Sewerage waste is a highly nourishing soup for the new bacteria that produce the long-chain alcohols that go into your fuel tank, all courtesy of Dr Craig Venter’s breakthroughs in genetically enhanced sugar-burning genes.
Other ‘safe’ organic waste forms the nutrient base for food streaming back into the city.
2025: Urban dwelling is the norm
For the first time in history, more than half the population of the entire planet now lives in cities. Rural communities still exist in large numbers, but they are sparsely populated. The inexorable attraction to urban centers – and their access to resources, jobs and opportunity – has created mega-cities and densely populated suburban regions throughout the world.
Modern urban designs cater for high-density living with entire city blocks turned inwards on sheltered gardens and water features. While the cities have become astonishingly crowded the modern city resident has no need to confront a grey teaming mass of strangers.

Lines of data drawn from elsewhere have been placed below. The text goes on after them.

Lemma wit_tokens_formed : tokens_formed wit_tree (256 ^ 8) 8 wit_request.
Proof.
  split_and!; [done|done|repeat constructor; done|]. intros p b Hb.
  assert (b = wit_b1 \/ b = wit_b2) as [-> | ->]; [|by repeat constructor..].
  induction Hb as [r k c Hr Hc|p b k c _ IH Hc].
  - apply list_elem_of_singleton in Hr as ->. apply list_elem_of_singleton in Hc as [= _ ->]. by left.
  - destruct IH as [-> | ->]; [|by apply not_elem_of_nil in Hc]. apply list_elem_of_singleton in Hc as [= _ ->]. by right.
Qed.

Lemma match_sound_witness :
  match_ (fun l => l) wit_tree (mkScope None None) wit_request true = Ok ([wit_b1; wit_b2], 3)
  /\ exists r, r ∈ (tree_next wit_tree).*2 /\ reuse_scope r = mkScope None None /\ linked (root_next r) [wit_b1; wit_b2].
Proof.
  assert (Hm : match_ (fun l => l) wit_tree (mkScope None None) wit_request true = Ok ([wit_b1; wit_b2], 3)) by (vm_compute; reflexivity).
  split; [exact Hm|].
  destruct (match_sound (fun l => l) wit_tree (mkScope None None) wit_request true [0] _ _ _ _ eq_refl wit_tree_ok eq_refl wit_tokens_formed Hm)
    as (_ & _ & [(a & b & _ & _ & Hne & Heq)|[[Hnil|Hr] _]]); [destruct (Hne Heq)|discriminate Hnil|exact Hr].
Defined.
(** [remove_subtree]: the hashes of the removed blocks and their pages.  [stack]
    holds the nodes from [root] down to the parent of [block]. *)
Fixpoint remove_loop (fuel : nat) (stack : list Node) (block : Node) (removed_block_hashes : list (list Z))
    (ret : list (list Z * nat)) : result (list (list Z) * list (list Z * nat)) :=
  match fuel with
  | O => Err OutOfFuel
  | S fuel' =>
      match node_next block with
      | (_, c) :: _ => remove_loop fuel' (block :: stack) (NBlock c) removed_block_hashes ret
      | [] =>
          let '(removed_block_hashes, ret) :=
            match block with
            | NBlock b => (removed_block_hashes ++ [key b], ret ++ block_pages b)
            | NRoot _ => (removed_block_hashes, ret)
            end in
          match stack with
          | [] => Ok (removed_block_hashes, ret)
          | prev :: stack' => remove_loop fuel' stack' (node_pop prev (node_key block)) removed_block_hashes ret
          end
      end
  end.

Fixpoint block_size (b : Block) : nat :=
  S ((fix sizes (l : list (list Z * Block)) : nat :=
        match l with [] => O | (_, c) :: l' => (block_size c + sizes l')%nat end) (next b)).

Definition node_size (n : Node) : nat := S (sum_list_with (fun p => block_size p.2) (node_next n)).

Definition remove_subtree (root : Node) : result (list (list Z) * list (list Z * nat)) :=
  remove_loop (2 * node_size root) [] root [] [].

(** [clear] *)
Definition clear (self : BlockRadixTree) : result (BlockRadixTree * list (list Z * nat)) :=
  ret ← for_each (fun ret r => x ← remove_subtree (NRoot r); Ok (ret ++ x.2)) [] (tree_next self).*2;
  Ok (mkTree (_life_cycles self) (_tokens_per_block self) [], ret).

(** ** Dictionaries *)

Lemma dict_find_None {A} (d : list (list Z * A)) k : dict_find d k = None -> k ∉ d.*1.
Proof.
  unfold dict_find. intros H%fmap_None Hin. apply list_elem_of_fmap in Hin as ([k' x] & -> & Hin).
  apply list_elem_of_In in Hin. apply (List.find_none _ _ H) in Hin. simpl in Hin. by bool_to_prop.
Qed.

Lemma dict_find_Some {A} (d : list (list Z * A)) k x : NoDup d.*1 -> dict_find d k = Some x <-> (k, x) ∈ d.
Proof.
  intros Hnd. split; [apply dict_find_elem|]. induction d as [|[k' y] d IH]; intros Hin; [by apply not_elem_of_nil in Hin|].
  apply NoDup_cons in Hnd as [Hk Hnd]. unfold dict_find. simpl. case_bool_decide as Heq.
  - subst. apply elem_of_cons in Hin as [[= ->]|Hin]; [done|]. exfalso. apply Hk. apply list_elem_of_fmap. by exists (k, x).
  - apply IH; [done|]. apply elem_of_cons in Hin as [[= -> ->]|Hin]; done.
Qed.

Lemma dict_find_app {A} (d d' : list (list Z * A)) k :
  dict_find (d ++ d') k = match dict_find d k with Some x => Some x | None => dict_find d' k end.
Proof. unfold dict_find. induction d as [|[k' y] d IH]; simpl; [done|]. by case_bool_decide. Qed.

Lemma dict_set_keys {A} (d : list (list Z * A)) k x : (dict_set d k x).*1 = d.*1.
Proof. induction d as [|[k' y] d IH]; simpl; [done|]. case_bool_decide; simpl; [done|]. f_equal. exact IH. Qed.

Lemma dict_set_elem {A} (d : list (list Z * A)) k x k' y :
  NoDup d.*1 -> (k', y) ∈ dict_set d k x -> (k' = k /\ y = x) \/ (k' <> k /\ (k', y) ∈ d).
Proof.
  induction d as [|[k1 y1] d IH]; intros Hnd Hin; simpl in Hin; [by apply not_elem_of_nil in Hin|].
  apply NoDup_cons in Hnd as [Hk Hnd]. case_bool_decide as Heq.
  - apply elem_of_cons in Hin as [[= -> ->]|Hin]; [by left|right]. split; [|by right].
    intros ->. subst. apply Hk. apply list_elem_of_fmap. by exists (k, y).
  - apply elem_of_cons in Hin as [[= -> ->]|Hin]; [right; split; [done|by left]|].
    destruct (IH Hnd Hin) as [|[? ?]]; [by left|right]. split; [done|by right].
Qed.

Lemma dict_find_set {A} (d : list (list Z * A)) k x y : dict_find d k = Some y -> dict_find (dict_set d k x) k = Some x.
Proof.
  unfold dict_find. induction d as [|[k1 y1] d IH]; simpl; [done|]. case_bool_decide as Heq; simpl.
  - by rewrite bool_decide_eq_true_2.
  - intros H. rewrite bool_decide_eq_false_2 by done. by apply IH.
Qed.

Lemma dict_set_not_nil {A} (d : list (list Z * A)) k x y : dict_find d k = Some y -> dict_set d k x <> [].
Proof. destruct d as [|[k1 y1] d]; simpl; [done|]. by case_bool_decide. Qed.

Lemma dict_find_set_ne {A} (d : list (list Z * A)) k k' x : k' <> k -> dict_find (dict_set d k x) k' = dict_find d k'.
Proof.
  intros Hne. unfold dict_find. induction d as [|[k1 y1] d IH]; simpl; [done|]. case_bool_decide as Heq; simpl.
  - subst. by rewrite bool_decide_eq_false_2.
  - by case_bool_decide.
Qed.

Lemma dict_del_elem {A} (d : list (list Z * A)) k p : p ∈ dict_del d k <-> p ∈ d /\ p.1 <> k.
Proof.
  unfold dict_del. rewrite !list_elem_of_In, filter_In, negb_true_iff, bool_decide_eq_false. done.
Qed.

Lemma filter_keys_nodup {A} (f : list Z * A -> bool) d : NoDup d.*1 -> NoDup (List.filter f d).*1.
Proof.
  induction d as [|[k c] d IH]; intros Hnd; [done|]. apply NoDup_cons in Hnd as [Hk Hnd]. simpl.
  destruct (f (k, c)); [|by apply IH]. simpl. constructor; [|by apply IH].
  intros ([k' c'] & -> & Hin)%list_elem_of_fmap. apply Hk, list_elem_of_fmap. exists (k', c'). split; [done|].
  by apply list_elem_of_In, filter_In, proj1, list_elem_of_In in Hin.
Qed.

(** ** The invariant *)

(** No block is covered by a sibling. *)
Definition antichain (ch : list (list Z * Block)) : Prop :=
  forall p q, p ∈ ch -> q ∈ ch -> tokens p.2 `prefix_of` tokens q.2 -> p.1 = q.1.

Section invariant.
Context (sha256 : list Z -> list Z) (tpb : Z).

(** Keys are those of the paths, blocks are not empty and at most full, and only
    full blocks have blocks below them. *)
Inductive wf_block : list Z -> Block -> Prop :=
  | wf_block_intro prev b :
      make_key sha256 prev (tokens b) = Ok (key b) ->
      1 <= len (tokens b) <= tpb -> (next b <> [] -> len (tokens b) = tpb) ->
      NoDup (next b).*1 -> antichain (next b) ->
      (forall k c, (k, c) ∈ next b -> k = key c) -> (forall k c, (k, c) ∈ next b -> wf_block (key b) c) ->
      wf_block prev b.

The mega-cities of New York, London, Shanghai and Chennai set the standards with massive re-investment in maglev super transport, and distributed power systems based on hydrogen fuel cells.
The cities are larger, but the cities themselves are more like a set of numerous interlocking independent nodes. Waste processing and energy production are local. This opens up tremendous new opportunities.
2027: Food factories in your neighborhood
Farms have always been located close to good supplies of water, and plenty of cheap arable land. Farming itself is backbreaking work requiring cheap labor, and plenty of it.
By 2027 that cheap labor is in ever shorter supply. Later than expected, but – nevertheless – finally achieved 12 years after the 2015 target, the Millennium Development Goals are completed. Poverty has been all but abolished from Asia and Latin America. Africa is still far behind with some 300 million impoverished on the continent. However, this hasn’t helped agriculture in the West.
Farms are now considerably smaller than they used to be, but produce significantly more food than ever before. Plant life-cycles have been vastly shortened by a combination of highly specialized nutrient mixes, and new genes. Farmers feel a little like corporate IT departments in the 1990s surveying the little box now sitting in the massive air-conditioned hall that used to house their mainframe computers.
A modest 20,000 meter squared warehouse can feed 100,000 people a day. Farmers start taking up space in industrial zones around cities. City administrators discover that these vast green spaces, full of bright light and healthy-looking produce, are very popular with the populace.
They offer tax-breaks to farmers willing to relocate into the heart of the city.
2030: Farming takes to the skies
Small organic produce markets have long been producing their own stock above and around their stores. Now they are joined by the behemoths of agriculture.
Monsanto announces that, in partnership with the city of Shanghai, they are opening a 250,000 meter squared farming and residential city node. Modern materials, clever architecture, and tremendous wealth combine to produce a tiered landscape of apartments, business offices, retail space, and farmed produce. The entire block is self-sufficient.
Power comes from hydrogen fuel cells, supplemented with solar power. Low power electrical systems ensure that minimal energy is required. All waste streams are channeled back into agriculture. And all the fresh produce required in the block is locally produced.
Monsanto proudly displays fresh tomatoes, broad beans and carrots that are sold fresh each morning. The trip is a little over 50 meters, straight down, from the farm on the 20th floor.